*** DATASET EXTRACT Section Begins ***

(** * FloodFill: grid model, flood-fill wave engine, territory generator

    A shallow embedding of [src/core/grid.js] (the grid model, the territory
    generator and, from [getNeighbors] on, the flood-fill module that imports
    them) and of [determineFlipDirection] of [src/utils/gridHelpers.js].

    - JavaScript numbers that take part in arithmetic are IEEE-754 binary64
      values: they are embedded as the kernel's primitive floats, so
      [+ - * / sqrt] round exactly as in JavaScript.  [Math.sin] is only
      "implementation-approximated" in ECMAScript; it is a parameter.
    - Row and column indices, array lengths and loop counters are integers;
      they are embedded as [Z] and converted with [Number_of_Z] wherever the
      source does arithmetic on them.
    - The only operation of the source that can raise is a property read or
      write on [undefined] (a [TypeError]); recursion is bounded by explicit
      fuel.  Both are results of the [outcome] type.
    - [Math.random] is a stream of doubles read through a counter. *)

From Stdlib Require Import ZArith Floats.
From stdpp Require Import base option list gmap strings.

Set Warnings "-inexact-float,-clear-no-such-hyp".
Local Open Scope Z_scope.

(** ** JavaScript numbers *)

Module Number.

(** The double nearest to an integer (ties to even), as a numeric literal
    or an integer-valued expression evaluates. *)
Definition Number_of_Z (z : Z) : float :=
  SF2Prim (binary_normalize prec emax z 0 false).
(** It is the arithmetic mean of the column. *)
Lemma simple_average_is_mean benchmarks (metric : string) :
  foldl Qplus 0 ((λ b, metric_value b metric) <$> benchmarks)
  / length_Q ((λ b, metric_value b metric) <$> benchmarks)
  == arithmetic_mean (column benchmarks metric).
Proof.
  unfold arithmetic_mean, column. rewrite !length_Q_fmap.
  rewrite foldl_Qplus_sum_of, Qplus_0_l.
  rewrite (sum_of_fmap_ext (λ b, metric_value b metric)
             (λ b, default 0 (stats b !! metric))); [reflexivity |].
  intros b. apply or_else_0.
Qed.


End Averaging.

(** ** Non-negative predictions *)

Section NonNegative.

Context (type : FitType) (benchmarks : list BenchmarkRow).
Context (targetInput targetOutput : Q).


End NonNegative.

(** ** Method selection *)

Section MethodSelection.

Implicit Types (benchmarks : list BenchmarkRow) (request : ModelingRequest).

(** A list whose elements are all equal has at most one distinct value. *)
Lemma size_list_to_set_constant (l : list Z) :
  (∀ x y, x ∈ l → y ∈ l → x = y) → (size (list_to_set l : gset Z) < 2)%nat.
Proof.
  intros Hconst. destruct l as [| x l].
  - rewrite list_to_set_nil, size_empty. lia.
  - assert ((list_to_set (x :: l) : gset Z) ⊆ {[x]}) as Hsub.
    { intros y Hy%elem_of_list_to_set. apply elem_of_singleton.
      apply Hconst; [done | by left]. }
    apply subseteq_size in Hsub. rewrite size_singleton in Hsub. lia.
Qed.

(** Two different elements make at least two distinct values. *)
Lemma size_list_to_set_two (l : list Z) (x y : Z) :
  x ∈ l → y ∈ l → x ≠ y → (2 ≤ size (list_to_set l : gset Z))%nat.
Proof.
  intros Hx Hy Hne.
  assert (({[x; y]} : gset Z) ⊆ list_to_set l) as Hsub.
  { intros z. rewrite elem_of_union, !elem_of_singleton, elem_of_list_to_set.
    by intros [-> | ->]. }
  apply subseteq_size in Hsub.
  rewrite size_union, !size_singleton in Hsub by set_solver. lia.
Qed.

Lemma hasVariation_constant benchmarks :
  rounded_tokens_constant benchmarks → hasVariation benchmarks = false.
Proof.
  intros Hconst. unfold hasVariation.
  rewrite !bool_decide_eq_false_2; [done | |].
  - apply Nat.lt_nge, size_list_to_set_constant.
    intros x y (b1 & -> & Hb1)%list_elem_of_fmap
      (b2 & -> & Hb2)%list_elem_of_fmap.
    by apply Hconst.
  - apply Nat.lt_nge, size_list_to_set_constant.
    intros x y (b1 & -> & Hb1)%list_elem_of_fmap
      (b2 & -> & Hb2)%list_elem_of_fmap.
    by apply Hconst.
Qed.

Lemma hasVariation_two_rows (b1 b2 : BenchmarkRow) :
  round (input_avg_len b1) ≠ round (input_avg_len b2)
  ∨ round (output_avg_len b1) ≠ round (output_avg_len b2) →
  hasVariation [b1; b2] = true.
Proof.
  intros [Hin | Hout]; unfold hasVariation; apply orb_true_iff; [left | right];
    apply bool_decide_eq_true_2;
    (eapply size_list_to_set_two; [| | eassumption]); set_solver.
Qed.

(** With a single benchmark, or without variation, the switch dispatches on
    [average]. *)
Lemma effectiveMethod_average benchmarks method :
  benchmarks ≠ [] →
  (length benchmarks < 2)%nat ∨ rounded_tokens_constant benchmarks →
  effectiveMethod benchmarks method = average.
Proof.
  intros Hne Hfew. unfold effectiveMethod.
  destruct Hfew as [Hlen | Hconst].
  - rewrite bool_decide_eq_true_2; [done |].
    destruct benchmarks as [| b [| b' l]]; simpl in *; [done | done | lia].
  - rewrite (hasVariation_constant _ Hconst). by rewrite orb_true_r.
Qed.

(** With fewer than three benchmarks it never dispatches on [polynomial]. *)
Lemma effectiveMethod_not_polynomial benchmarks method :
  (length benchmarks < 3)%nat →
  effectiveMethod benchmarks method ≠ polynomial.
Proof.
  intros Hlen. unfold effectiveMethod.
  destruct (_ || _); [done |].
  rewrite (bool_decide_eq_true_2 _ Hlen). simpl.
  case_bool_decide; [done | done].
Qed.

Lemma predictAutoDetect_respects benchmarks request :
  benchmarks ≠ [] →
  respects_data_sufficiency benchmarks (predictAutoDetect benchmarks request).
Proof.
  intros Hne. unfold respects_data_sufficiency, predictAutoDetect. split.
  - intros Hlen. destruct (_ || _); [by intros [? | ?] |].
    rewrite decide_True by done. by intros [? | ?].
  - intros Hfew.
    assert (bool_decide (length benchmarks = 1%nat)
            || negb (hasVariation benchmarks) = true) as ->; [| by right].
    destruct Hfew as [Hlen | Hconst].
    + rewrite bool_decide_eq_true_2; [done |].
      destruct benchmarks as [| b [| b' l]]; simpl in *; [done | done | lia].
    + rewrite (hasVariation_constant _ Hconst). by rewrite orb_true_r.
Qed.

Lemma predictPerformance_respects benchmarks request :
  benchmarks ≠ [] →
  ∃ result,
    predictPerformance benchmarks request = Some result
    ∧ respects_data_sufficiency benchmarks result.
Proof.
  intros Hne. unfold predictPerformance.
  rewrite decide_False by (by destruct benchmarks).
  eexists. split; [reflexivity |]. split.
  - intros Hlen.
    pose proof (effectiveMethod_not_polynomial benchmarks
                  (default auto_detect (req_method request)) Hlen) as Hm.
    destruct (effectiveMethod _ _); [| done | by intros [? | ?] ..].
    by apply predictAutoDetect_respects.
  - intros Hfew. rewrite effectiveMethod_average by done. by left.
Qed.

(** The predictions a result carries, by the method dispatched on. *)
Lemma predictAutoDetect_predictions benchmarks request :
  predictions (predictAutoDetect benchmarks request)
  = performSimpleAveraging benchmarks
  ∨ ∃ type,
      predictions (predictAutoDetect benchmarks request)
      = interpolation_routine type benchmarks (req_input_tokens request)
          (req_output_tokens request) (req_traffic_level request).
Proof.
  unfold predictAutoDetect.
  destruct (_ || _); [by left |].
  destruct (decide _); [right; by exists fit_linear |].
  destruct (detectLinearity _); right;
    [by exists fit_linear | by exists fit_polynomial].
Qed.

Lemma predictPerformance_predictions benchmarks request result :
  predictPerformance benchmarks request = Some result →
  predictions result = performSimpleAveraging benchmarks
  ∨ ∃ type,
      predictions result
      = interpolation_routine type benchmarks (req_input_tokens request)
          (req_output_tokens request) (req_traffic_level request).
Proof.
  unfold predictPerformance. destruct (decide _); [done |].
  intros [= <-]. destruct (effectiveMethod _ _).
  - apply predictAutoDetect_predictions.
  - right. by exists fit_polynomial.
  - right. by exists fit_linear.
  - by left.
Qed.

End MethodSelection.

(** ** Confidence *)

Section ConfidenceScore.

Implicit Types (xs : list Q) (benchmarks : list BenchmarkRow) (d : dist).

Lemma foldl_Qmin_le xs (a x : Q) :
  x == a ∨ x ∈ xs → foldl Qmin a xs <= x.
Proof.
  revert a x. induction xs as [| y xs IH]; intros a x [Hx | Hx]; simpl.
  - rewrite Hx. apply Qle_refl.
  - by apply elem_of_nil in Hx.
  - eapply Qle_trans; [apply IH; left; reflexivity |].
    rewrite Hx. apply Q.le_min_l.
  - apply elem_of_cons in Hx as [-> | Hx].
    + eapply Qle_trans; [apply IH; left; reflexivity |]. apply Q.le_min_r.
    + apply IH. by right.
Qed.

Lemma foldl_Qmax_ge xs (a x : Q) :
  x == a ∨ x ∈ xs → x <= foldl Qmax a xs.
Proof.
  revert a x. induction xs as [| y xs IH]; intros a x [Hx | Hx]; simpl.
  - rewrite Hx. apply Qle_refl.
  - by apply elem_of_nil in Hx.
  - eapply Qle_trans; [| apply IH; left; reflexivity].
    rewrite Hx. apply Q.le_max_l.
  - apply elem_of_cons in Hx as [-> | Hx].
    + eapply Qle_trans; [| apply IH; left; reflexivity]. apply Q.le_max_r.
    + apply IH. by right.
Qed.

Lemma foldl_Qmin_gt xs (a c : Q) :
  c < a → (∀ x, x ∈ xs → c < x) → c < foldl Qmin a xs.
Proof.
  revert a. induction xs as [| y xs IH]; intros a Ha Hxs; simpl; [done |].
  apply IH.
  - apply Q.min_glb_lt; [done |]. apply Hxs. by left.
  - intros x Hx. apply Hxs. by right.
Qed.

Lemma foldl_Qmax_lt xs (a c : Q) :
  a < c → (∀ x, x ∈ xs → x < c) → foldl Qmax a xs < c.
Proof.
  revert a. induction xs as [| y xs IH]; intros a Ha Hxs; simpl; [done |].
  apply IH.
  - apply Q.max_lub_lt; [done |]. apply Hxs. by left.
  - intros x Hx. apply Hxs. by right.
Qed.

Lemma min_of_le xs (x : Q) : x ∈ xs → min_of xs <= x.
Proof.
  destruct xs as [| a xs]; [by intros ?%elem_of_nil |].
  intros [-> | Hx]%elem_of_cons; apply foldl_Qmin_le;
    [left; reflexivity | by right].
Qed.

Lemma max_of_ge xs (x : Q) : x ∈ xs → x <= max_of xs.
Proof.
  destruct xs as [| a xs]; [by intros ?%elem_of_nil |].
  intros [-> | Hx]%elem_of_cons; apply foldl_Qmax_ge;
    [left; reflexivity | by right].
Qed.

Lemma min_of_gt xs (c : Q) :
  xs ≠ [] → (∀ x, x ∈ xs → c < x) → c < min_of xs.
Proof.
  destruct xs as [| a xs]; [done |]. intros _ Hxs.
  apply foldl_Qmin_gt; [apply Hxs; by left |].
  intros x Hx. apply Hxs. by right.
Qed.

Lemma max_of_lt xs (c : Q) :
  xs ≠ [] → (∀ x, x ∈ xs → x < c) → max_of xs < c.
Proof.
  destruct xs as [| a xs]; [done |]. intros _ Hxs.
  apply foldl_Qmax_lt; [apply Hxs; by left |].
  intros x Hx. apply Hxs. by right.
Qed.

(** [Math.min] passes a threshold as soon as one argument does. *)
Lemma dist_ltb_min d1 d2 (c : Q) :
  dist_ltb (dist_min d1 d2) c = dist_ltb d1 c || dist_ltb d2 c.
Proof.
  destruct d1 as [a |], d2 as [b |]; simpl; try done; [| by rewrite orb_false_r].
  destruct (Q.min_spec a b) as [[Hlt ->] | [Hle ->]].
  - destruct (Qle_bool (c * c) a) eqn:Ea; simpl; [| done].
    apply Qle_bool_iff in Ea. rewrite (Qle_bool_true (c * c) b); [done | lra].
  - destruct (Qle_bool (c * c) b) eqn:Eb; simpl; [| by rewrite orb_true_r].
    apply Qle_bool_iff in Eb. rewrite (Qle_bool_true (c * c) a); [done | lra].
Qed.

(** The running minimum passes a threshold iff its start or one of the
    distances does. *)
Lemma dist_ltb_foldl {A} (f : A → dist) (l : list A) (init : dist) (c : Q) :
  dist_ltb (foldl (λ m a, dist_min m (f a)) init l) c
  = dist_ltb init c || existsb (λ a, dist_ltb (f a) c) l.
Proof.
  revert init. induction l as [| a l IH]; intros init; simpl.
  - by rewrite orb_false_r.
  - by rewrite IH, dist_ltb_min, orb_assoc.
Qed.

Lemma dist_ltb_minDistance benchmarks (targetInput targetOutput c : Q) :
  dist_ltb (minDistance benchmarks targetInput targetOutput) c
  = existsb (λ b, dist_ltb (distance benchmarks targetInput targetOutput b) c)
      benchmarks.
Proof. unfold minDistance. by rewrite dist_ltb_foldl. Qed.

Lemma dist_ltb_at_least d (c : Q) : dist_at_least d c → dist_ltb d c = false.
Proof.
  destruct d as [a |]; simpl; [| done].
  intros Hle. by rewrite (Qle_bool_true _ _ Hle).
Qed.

*** DATASET EXTRACT Section Ends ***

■ EXERCISE BRIEF ■
Restate the data word for word. Begin at its first line, end at the line that contains "write on [undefined]", and include both.

■ REPLY ■
(** * FloodFill: grid model, flood-fill wave engine, territory generator

    A shallow embedding of [src/core/grid.js] (the grid model, the territory
    generator and, from [getNeighbors] on, the flood-fill module that imports
    them) and of [determineFlipDirection] of [src/utils/gridHelpers.js].

    - JavaScript numbers that take part in arithmetic are IEEE-754 binary64
      values: they are embedded as the kernel's primitive floats, so
      [+ - * / sqrt] round exactly as in JavaScript.  [Math.sin] is only
      "implementation-approximated" in ECMAScript; it is a parameter.
    - Row and column indices, array lengths and loop counters are integers;
      they are embedded as [Z] and converted with [Number_of_Z] wherever the
      source does arithmetic on them.
    - The only operation of the source that can raise is a property read or
      write on [undefined] (a [TypeError]); recursion is bounded by explicit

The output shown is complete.